Imaging the effects of methylphenidate on brain dopamine: new model on its therapeutic actions for attention-deficit/hyperactivity disorder

Abstract

Methylphenidate hydrochloride (MP) is an effective treatment for attention-deficit/hyperactivity disorder (ADHD), a common neurobehavioral disorder of childhood onset characterized by inattention, hyperactivity, and distractibility. Methylphenidate hydrochloride blocks the dopamine transporters (DAT), the main mechanism for removing dopamine (DA) from the synapse, is believed to be involved in its therapeutic properties. However, the mechanism(s) by which increases in DA improve symptomatology in ADHD are not completely understood. Our studies of the dopaminergic effects of MP in the human brain using positron emission tomography (PET) have shown that MP blocks DAT, and that extracellular DA increases in proportion to the level of blockade and the rate of DA release (modulated by DA cell firing).

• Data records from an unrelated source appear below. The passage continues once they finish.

(** *** Operations on one or two values of the width *)
Record operation (o : Opcode) (tys : list Ty.t) (t : Ty.t) : Prop := { op_plain : plain_op o = true; op_args : snd (Op.info o) = tys; op_type : GetTypeOf o = t; op_valued : valued t = true }.
Lemma rule_operation o tys t l zs z Q sh s : operation o tys t -> sh_open sh = true -> args_hold sh tys l zs -> pure o (zip tys zs) = Some z ->
  (forall v sh', grows sh sh' -> holds sh' v t z -> made sh' v {| r_op := o; r_args := zip tys zs; r_val := (t, z) |} -> Q v sh' s) -> emits (ir.Inst o l) Q sh s.
Proof. intros [O1 <- <- O4] Ho Ha Hz HQ. by eapply emits_pure. Qed.
Lemma rule_unary o32 o64 a x z Q sh s : (forall c : bool, operation (if c then o64 else o32) [ty c] (ty c)) -> pure (if sf then o64 else o32) [(ty sf, x)] = Some z ->
  sh_open sh = true -> holds sh a (ty sf) x -> gives sh z Q s -> emits (ir.by_width a o32 o64 [a]) Q sh s.
Proof. intros Hop Hz Ho Ha HQ. eapply rule_by_width; [done|]. eapply (rule_operation _ _ _ _ [x]); [apply Hop|done|done|exact Hz|]. intros v sh' G Hv _. by apply HQ. Qed.
Lemma rule_binary o32 o64 a b x y z Q sh s : (forall c : bool, operation (if c then o64 else o32) [ty c; ty c] (ty c)) -> pure (if sf then o64 else o32) [(ty sf, x); (ty sf, y)] = Some z ->
  sh_open sh = true -> holds sh a (ty sf) x -> holds sh b (ty sf) y -> gives sh z Q s -> emits (ir.by_width a o32 o64 [a; b]) Q sh s.
Proof. intros Hop Hz Ho Ha Hb HQ. eapply rule_by_width; [done|]. eapply (rule_operation _ _ _ _ [x; y]); [apply Hop|done|done|exact Hz|]. intros v sh' G Hv _. by apply HQ. Qed.
(** With flags that are those of a logical operation. *)
Lemma rule_logical o32 o64 a b x y z Q sh s : (forall c : bool, operation (if c then o64 else o32) [ty c; ty c] (ty c) /\ MayGetNZCVFromOp (if c then o64 else o32) = true /\
    forall r, r_op r = (if c then o64 else o32) -> as_addition r = None) ->
  pure (if sf then o64 else o32) [(ty sf, x); (ty sf, y)] = Some z -> sh_open sh = true -> holds sh a (ty sf) x -> holds sh b (ty sf) y ->
  gives_flags sh z (logical_flags w z) Q s -> emits (bind (ir.same_type a b) (fun _ => ir.by_width a o32 o64 [a; b])) Q sh s.
Proof.
  intros Hop Hz Ho Ha Hb HQ. destruct (Hop sf) as (O1 & O2 & O3). apply emits_bind. eapply rule_same_type; [done..|]. eapply rule_by_width; [done|].
  eapply (rule_operation _ _ _ _ [x; y]); [exact O1|done|done|exact Hz|]. intros v sh' G Hv Hm. apply HQ; [done|done|]. eexists. split; [exact Hm|]. split; [done|].
  unfold nzcv_of. rewrite O3 by done. cbn [r_val snd]. rewrite logical_flags_eq. by destruct sf.
Qed.
Ltac operation := intros []; split; vm_compute; reflexivity.
Ltac logical := intros []; (split; [split; vm_compute; reflexivity|]); (split; [vm_compute; reflexivity|]); intros [] E; simpl in E; rewrite E; reflexivity.
Lemma rule_And a b x y Q sh s : sh_open sh = true -> holds sh a (ty sf) x -> holds sh b (ty sf) y -> gives_flags sh (wrap w (Z.land x y)) (logical_flags w (wrap w (Z.land x y))) Q s -> emits (ir.And a b) Q sh s.
Proof. apply rule_logical; [logical|by destruct sf]. Qed.
Lemma rule_AndNot a b x y Q sh s : sh_open sh = true -> holds sh a (ty sf) x -> holds sh b (ty sf) y ->
  gives_flags sh (wrap w (Z.land x (Z.lnot y))) (logical_flags w (wrap w (Z.land x (Z.lnot y)))) Q s -> emits (ir.AndNot a b) Q sh s.
Proof. apply rule_logical; [logical|by destruct sf]. Qed.
Lemma rule_typed o32 o64 a b x y z Q sh s : (forall c : bool, operation (if c then o64 else o32) [ty c; ty c] (ty c)) -> pure (if sf then o64 else o32) [(ty sf, x); (ty sf, y)] = Some z ->
  sh_open sh = true -> holds sh a (ty sf) x -> holds sh b (ty sf) y -> gives sh z Q s -> emits (bind (ir.same_type a b) (fun _ => ir.by_width a o32 o64 [a; b])) Q sh s.
Proof. intros Hop Hz Ho Ha Hb HQ. apply emits_bind. eapply rule_same_type; [done..|]. by eapply rule_binary. Qed.
Lemma rule_Eor a b x y Q sh s : sh_open sh = true -> holds sh a (ty sf) x -> holds sh b (ty sf) y -> gives sh (wrap w (Z.lxor x y)) Q s -> emits (ir.Eor a b) Q sh s.
Proof. apply rule_typed; [operation|by destruct sf]. Qed.
Lemma rule_Or a b x y Q sh s : sh_open sh = true -> holds sh a (ty sf) x -> holds sh b (ty sf) y -> gives sh (wrap w (Z.lor x y)) Q s -> emits (ir.Or a b) Q sh s.
Proof. apply rule_typed; [operation|by destruct sf]. Qed.
Lemma rule_LogicalShiftLeftMasked a b x y Q sh s : sh_open sh = true -> holds sh a (ty sf) x -> holds sh b (ty sf) y -> gives sh (wrap w (Z.shiftl x (y mod w))) Q s -> emits (ir.LogicalShiftLeftMasked a b) Q sh s.
Proof. apply rule_typed; [operation|by destruct sf]. Qed.
Lemma rule_LogicalShiftRightMasked a b x y Q sh s : sh_open sh = true -> holds sh a (ty sf) x -> holds sh b (ty sf) y -> gives sh (wrap w (Z.shiftr x (y mod w))) Q s -> emits (ir.LogicalShiftRightMasked a b) Q sh s.
Proof. apply rule_typed; [operation|by destruct sf]. Qed.
Lemma rule_ArithmeticShiftRightMasked a b x y Q sh s : sh_open sh = true -> holds sh a (ty sf) x -> holds sh b (ty sf) y ->
  gives sh (wrap w (Z.shiftr (swrap w x) (y mod w))) Q s -> emits (ir.ArithmeticShiftRightMasked a b) Q sh s.
Proof. apply rule_typed; [operation|by destruct sf]. Qed.
Lemma rule_RotateRightMasked a b x y Q sh s : sh_open sh = true -> holds sh a (ty sf) x -> holds sh b (ty sf) y -> gives sh (wrap w (rotate_right w x y)) Q s -> emits (ir.RotateRightMasked a b) Q sh s.
Proof. apply rule_typed; [operation|by destruct sf]. Qed.
Lemma rule_Mul a b x y Q sh s : sh_open sh = true -> holds sh a (ty sf) x -> holds sh b (ty sf) y -> gives sh (wrap w (x * y)) Q s -> emits (ir.Mul a b) Q sh s.
Proof. apply rule_binary; [operation|by destruct sf]. Qed.
Lemma rule_UnsignedDiv a b x y Q sh s : sh_open sh = true -> holds sh a (ty sf) x -> holds sh b (ty sf) y -> gives sh (wrap w (x / y)) Q s -> emits (ir.UnsignedDiv a b) Q sh s.
Proof. apply rule_binary; [operation|by destruct sf]. Qed.
Lemma rule_SignedDiv a b x y Q sh s : sh_open sh = true -> holds sh a (ty sf) x -> holds sh b (ty sf) y -> gives sh (signed_div w x y) Q s -> emits (ir.SignedDiv a b) Q sh s.
Proof. apply rule_binary; [operation|by destruct sf]. Qed.
Lemma rule_Not a x Q sh s : sh_open sh = true -> holds sh a (ty sf) x -> gives sh (not_ w x) Q s -> emits (ir.Not a) Q sh s.
Proof. intros Ho Ha. rewrite not_lnot by (apply width_pos || by eapply ty_range). revert Ho Ha. apply rule_unary; [operation|by destruct sf]. Qed.
Lemma rule_CountLeadingZeros a x Q sh s : sh_open sh = true -> holds sh a (ty sf) x -> gives sh (wrap w (count_leading_zeros w x)) Q s -> emits (ir.CountLeadingZeros a) Q sh s.
Proof. apply rule_unary; [operation|by destruct sf]. Qed.
Lemma rule_Add a b x y Q sh s : sh_open sh = true -> holds sh a (ty sf) x -> holds sh b (ty sf) y -> gives_flags sh (fst (add_sub w false x y)) (snd (add_sub w false x y)) Q s -> emits (ir.Add a b) Q sh s.
Proof. intros Ho Ha Hb HQ. change (ir.Add a b) with (ir.AddWithCarry a b (ir.Imm1 false)). eapply rule_AddWithCarry; [done..| |exact HQ]. by apply imm_holds. Qed.
Lemma rule_Sub a b x y Q sh s : sh_open sh = true -> holds sh a (ty sf) x -> holds sh b (ty sf) y -> gives_flags sh (fst (add_sub w true x y)) (snd (add_sub w true x y)) Q s -> emits (ir.Sub a b) Q sh s.
Proof. intros Ho Ha Hb HQ. change (ir.Sub a b) with (ir.SubWithCarry a b (ir.Imm1 true)). eapply rule_SubWithCarry; [done..| |exact HQ]. by apply imm_holds. Qed.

These DA increases are greater when MP is given concomitantly with a salient stimulus than with a neutral stimulus, documenting the context dependency of MP effects. Additionally, MP-induced increases in DA are associated with an enhanced perception of the stimulus as salient. We postulate the MP's therapeutic effects are due in part to its ability to enhance the magnitude of DA increases induced by stimuli that by themselves generate weak responses, enhancing their saliency and the attention and interest they elicit. We postulate that these effects would improve school performance.